Social Media Pitfalls in Northern Virginia Family Law Litigation

Social Media Impacting Family Law Litigation

iStock_000023758818XSmallFamily law litigation in Northern Virginia and the District of Columbia, whether it involves divorce, custody, modifications of existing situations, or contempt proceedings, has an ever-increasing presence of issues with social media. Hundreds of millions of people engage with social media web sites every day, and a large percentage of them are active users. For example, 23% of Facebook users check their accounts at least five times per day. (Source @HuffingtonPost, 100 Fascinating Social Media Statistics and Figures from 2012) Social media sites are used for networking, keeping in touch with friends, business development, and much more. Using social media sites is fun and seemingly innocuous. However, the potentially dangerous corollary to posting, commenting, and checking-in, is visibility. Northern Virginia and Washington, DC family law cases are governed by legal standards that take into account individual behavior, physical and mental fitness, and, in divorce, the contribution of either party to the breakdown of the marriage. Active users of social media sites are sharing information and creating records that can be used in divorce or custody litigation. The same article referenced above, also reports that approximately 25% of all users do not utilize any privacy controls, and that there are 250 million pictures uploaded to Facebook every day. This adds up to a lot of potential evidence.

How Will Anyone Obtain My Social Media Records?

Northern Virginia family law disputes often result in litigation. “Discovery” is a key phase in litigation. “Discovery” is a process by which both parties have the opportunity to learn information about the other party’s case. Some common discovery methods in Northern Virginia family law cases are depositions, documents obtained by subpoena, forcing an opposing party to answer written questions under oath (also known as interrogatories) and forcing a party to produce documents or other things. The Rules of the Supreme Court of Virginia provide the authority for your family law attorney to demand these things from the other party. If the other party refuses, the party that requested the documents can seek a court order for production of the materials, and in some cases request that the non-compliant party be fined. The items, testimony or other statements obtained in this process can be used against witnesses at trial, to create exhibits, and to gauge the relative strength of your case compared to the other party’s case.

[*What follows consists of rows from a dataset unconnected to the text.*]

(** C3. Deduplication works on the raw cells, before any coercion: a
    row is dropped exactly when an earlier row has the same cells, the
    rows that are kept are the first occurrences, in their original
    order and under their original labels; rows [A; A; B] give [A; B],
    and rows that differ in some raw cell are all kept. The table that
    [clean_data] returns consists of the cleaned images of these rows. *)
Theorem dedup_raw_first_occurrence (df : DataFrame) :
  wf df →
  let keep := negb <$> duplicated df in
  let dd := drop_duplicates df in
  (∀ i r b, rows df !! i = Some r → duplicated df !! i = Some b →
     b = true ↔ ∃ j, j < i ∧ rows df !! j = Some r) ∧
  index dd = select keep (index df) ∧
  rows dd = select keep (rows df) ∧
  rows dd `sublist_of` rows df ∧
  NoDup (rows dd) ∧
  (∀ r, r ∈ rows df → r ∈ rows dd) ∧
  (NoDup (rows df) → dd = df) ∧
  (∀ a b, a ≠ b → rows df = [a; a; b] → rows dd = [a; b]) ∧
  (∀ df', clean_data df = Ok df' →
     index df' = index dd ∧
     rows df' = zip_with clean_cell (columns df) <$> rows dd).
Proof.
  intros Hwf keep dd.
  assert (rows dd = select keep (rows df)) as Hrows by apply rows_loc_mask.
  split_and!.
  - intros i r b Hr Hb. split.
    + intros ->. by eapply dup_scan_spec in Hb as [[?%elem_of_nil|?] _]; eauto.
    + intros Hj. eapply dup_scan_spec; [done..|by right].
  - done.
  - done.
  - rewrite Hrows. apply select_sublist.
  - rewrite Hrows. apply first_occurrences_NoDup.
  - intros r Hr. rewrite Hrows.
    by destruct (first_occurrences_complete [] _ _ Hr) as [?%elem_of_nil|?].
  - by apply drop_duplicates_NoDup.
  - intros a b Hab Hdf. rewrite Hrows. unfold keep, duplicated. rewrite Hdf.
    simpl. rewrite bool_decide_eq_true_2 by left.
    rewrite bool_decide_eq_false_2; [done|].
    by intros ->%list_elem_of_singleton.
  - intros df' Hc. split; [|by apply clean_data_rows].
    by apply clean_data_Ok in Hc as [_ ->].
Qed.
(** [Module.crop_frame_workaround] *)
Definition crop_frame_workaround (c : CalibrationData) (f : frame) : frame :=
  if (s_top c =? 0) && (s_right c =? 0) then
    PySlice.slice2 (s_bottom c) None (s_left c) None f
  else if s_top c =? 0 then
    PySlice.slice2 (s_bottom c) None (s_left c) (Some (- s_right c)) f
  else if s_right c =? 0 then
    PySlice.slice2 (s_bottom c) (Some (- s_top c)) (s_left c) None f
  else
    PySlice.slice2 (s_bottom c) (Some (- s_top c)) (s_left c) (Some (- s_right c)) f.

(** [Module.clip_frame] *)
Definition clip_frame (c : CalibrationData) (f : frame) : frame :=
  map (map (np_clip (s_min c) (s_max c))) f.

(** The crop as the specification words it: drop [s_bottom] rows at the
    start and [s_top] rows at the end, [s_left] columns at the start and
    [s_right] columns at the end. *)
Definition drop_margins {A : Type} (front back : Z) (l : list A) : list A :=
  firstn (length l - Z.to_nat front - Z.to_nat back)%nat (skipn (Z.to_nat front) l).

Definition crop_spec (c : CalibrationData) (f : frame) : frame :=
  map (drop_margins (s_left c) (s_right c)) (drop_margins (s_bottom c) (s_top c) f).

End Frame.

(* ===================================================================== *)
(** ** Exceptions *)
(* ===================================================================== *)

Inductive exn :=
| TypeError | ValueError | IndexError | KeyError | AttributeError | OSError
| UnpicklingError | MaskError.

(** The state a method leaves behind, and the exception it raised, if any. *)
Definition outcome (S : Type) : Type := (S * option exn)%type.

Discovery in Northern Virginia divorce and custody litigation is a time-consuming, expensive process. The threat of intrusion into one’s personal life, the financial costs, the potential damage and ongoing contested family law litigation are all potential by-products of the discovery process and serve as catalysts for a settlement prior to trial. Though a judge will have the final word on what can be obtained in this process if there is an objection to producing certain items, be aware that your social media activity history is exposed, and it is very easy to print out activity from your account – sometimes even if it has been deleted.

Why Is It Relevant?

The standard for relevance in Northern Virginia divorce and custody proceedings is: anything that is reasonably calculated to lead to evidence that would be admissible at trial can be obtained in discovery. Divorce, custody and other family law trials in Northern Virginia consist of your family law attorney presenting the evidence for you and making legal arguments to the court on your behalf. The presentation of evidence and argument is geared toward the burdens (as defined by the Virginia Code and appellate case law) you have to meet in order to prevail at trial. The burden you have to meet depends on your family law issue. For example, to prove you are a proper custodian of your child, you have to present evidence that it is in your child’s best interests to reside with you. What “best interests” means and how a Juvenile and Domestic Relations District Court or a Circuit Court in Northern Virginia would determine what is in your child’s “best interests” is beyond the scope of this post. However, allegations can be proven or disproven by presentation of parts of your social media history. For example, who you associate with, your habits for alcohol consumption, and data that can prove whether or not you are being consistent with your answers to other questions, are all relevant in family law litigation in Northern Virginia.